▶ _Activity_: Show, in full, each line of the data that contains "PStr".
━━━
Lemma unanswered_expert_call_stalls_the_driver_witness :
  never_returns (handle_call (Demo.asking Demo.no_chat))
    (run_assistant Demo.loads Demo.str_other tt Demo.queued_run) []
  /\ (forall st' log',
        rounds (Demo.asking Demo.no_chat) Demo.loads Demo.str_other tt
          (Demo.queued_run, None) [] st' log' ->
        occurrences is_submit log' = occurrences is_submit []).
Proof.
  apply (unanswered_expert_call_stalls_the_driver (Demo.asking Demo.no_chat)
           Demo.loads Demo.str_other tt Demo.queued_run Demo.action_run []
           Demo.chef_call [] Demo.chef_dict (PStr "Expert Chef")
           (PStr "Suggest a menu")).
  - intros n. reflexivity.
  - reflexivity.
  - reflexivity.
  - reflexivity.
  - reflexivity.
  - reflexivity.
  - reflexivity.
  - intros n. exists "Connection error.". reflexivity.
Defined.

Section BusyLoop.

Variable rm : Remote.t.
Variable json_loads : string -> result pyval.
Variable str_other : pyval -> string.
Variable client : Client.
Variable run : Run.t.

Hypothesis Hstuck : forall n, Remote.retrieve rm n = inr run.
Hypothesis Hstatus : Run.status run = "failed" \/ Run.status run = "expired".
Hypothesis Hmessages :
  forall n, exists data last_message lines,
    Remote.messages_list rm n = inr data
    /\ last data = Some last_message
    /\ printed_lines data = Some lines.

Lemma printed_lines_do_not_sleep (data : list Message.t) :
  forall lines, printed_lines data = Some lines -> occurrences is_sleep lines = 0.
Proof.
  induction data as [|message rest IH]; intros lines Hlines; cbn in Hlines.
  - injection Hlines as <-. reflexivity.
  - destruct (first_text message); [| discriminate].
    destruct (printed_lines rest) as [rest_lines|]; [| discriminate].
    injection Hlines as <-. cbn. apply IH. reflexivity.
Qed.

(** One round on the run that has ended badly: it is polled, the
    messages are listed and printed, and the driver goes round again. *)
Lemma busy_round (st : Run.t * option string) (log : list call) :
  exists (log' : list call) (cursor : option string),
    runs_to (handle_call rm)
      (run_assistant_body json_loads str_other client st) log log'
      (Ok (inl (run, cursor)))
    /\ occurrences is_sleep log' = occurrences is_sleep log.
Proof.
  destruct st as [run_i last_id].
  assert (Hstop : stops_polling (Run.status run) = true)
    by (unfold stops_polling; destruct Hstatus as [-> | ->]; reflexivity).
  assert (Hpolls : polls rm log [] run).
  { split; [cbn; rewrite Hstuck; reflexivity |]. split; [reflexivity | exact Hstop]. }
  destruct (Hmessages (occurrences is_messages_list log))
    as (data & last_message & lines & Hlist & Hlast & Hlines).
  eexists. eexists. split.
  - eapply (failed_or_expired_round_goes_round_again rm json_loads str_other
              client run_i run last_id log [] data last_message lines);
      eassumption.
  - rewrite !occurrences_app, (printed_lines_do_not_sleep data lines Hlines).
    cbn. lia.
Qed.

Lemma busy_rounds_do_not_sleep (st st' : Run.t * option string)
  (log log' : list call) :
  rounds rm json_loads str_other client st log st' log' ->
  occurrences is_sleep log' = occurrences is_sleep log.
Proof.
  induction 1 as [| st log st1 log1 st2 log2 Hround _ IH]; [reflexivity |].
  destruct (busy_round st log) as (log1' & cursor & Hround' & Hsame).
  destruct (runs_to_det _ _ _ _ _ _ _ Hround Hround') as [-> _].
  rewrite IH. exact Hsame.
Qed.

Lemma busy_loop_never_returns (st : Run.t * option string) (log : list call) :
  never_returns (handle_call rm)
    (while_true (run_assistant_body json_loads str_other client) st) log.
Proof.
  intros log' r Hrun.
  assert (Hpost :
    ensures (handle_call rm)
      (while_true (run_assistant_body json_loads str_other client) st) log
      (fun _ _ => True /\ False)).
  { apply (ensures_while_true (handle_call rm)
             (run_assistant_body json_loads str_other client)
             (fun _ => True) (fun _ => True) (fun _ => False));
      [| exact I | exact I].
    intros l i _ _. destruct (busy_round i l) as (l' & cursor & Hround & _).
    eapply ensures_runs; [exact Hround |]. split; exact I. }
  destruct (Hpost log' r Hrun) as [_ []].
Qed.

End BusyLoop.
━━━
▶ _Written response_:
           Demo.chef_call [] Demo.chef_dict (PStr "Expert Chef")
           (PStr "Suggest a menu")).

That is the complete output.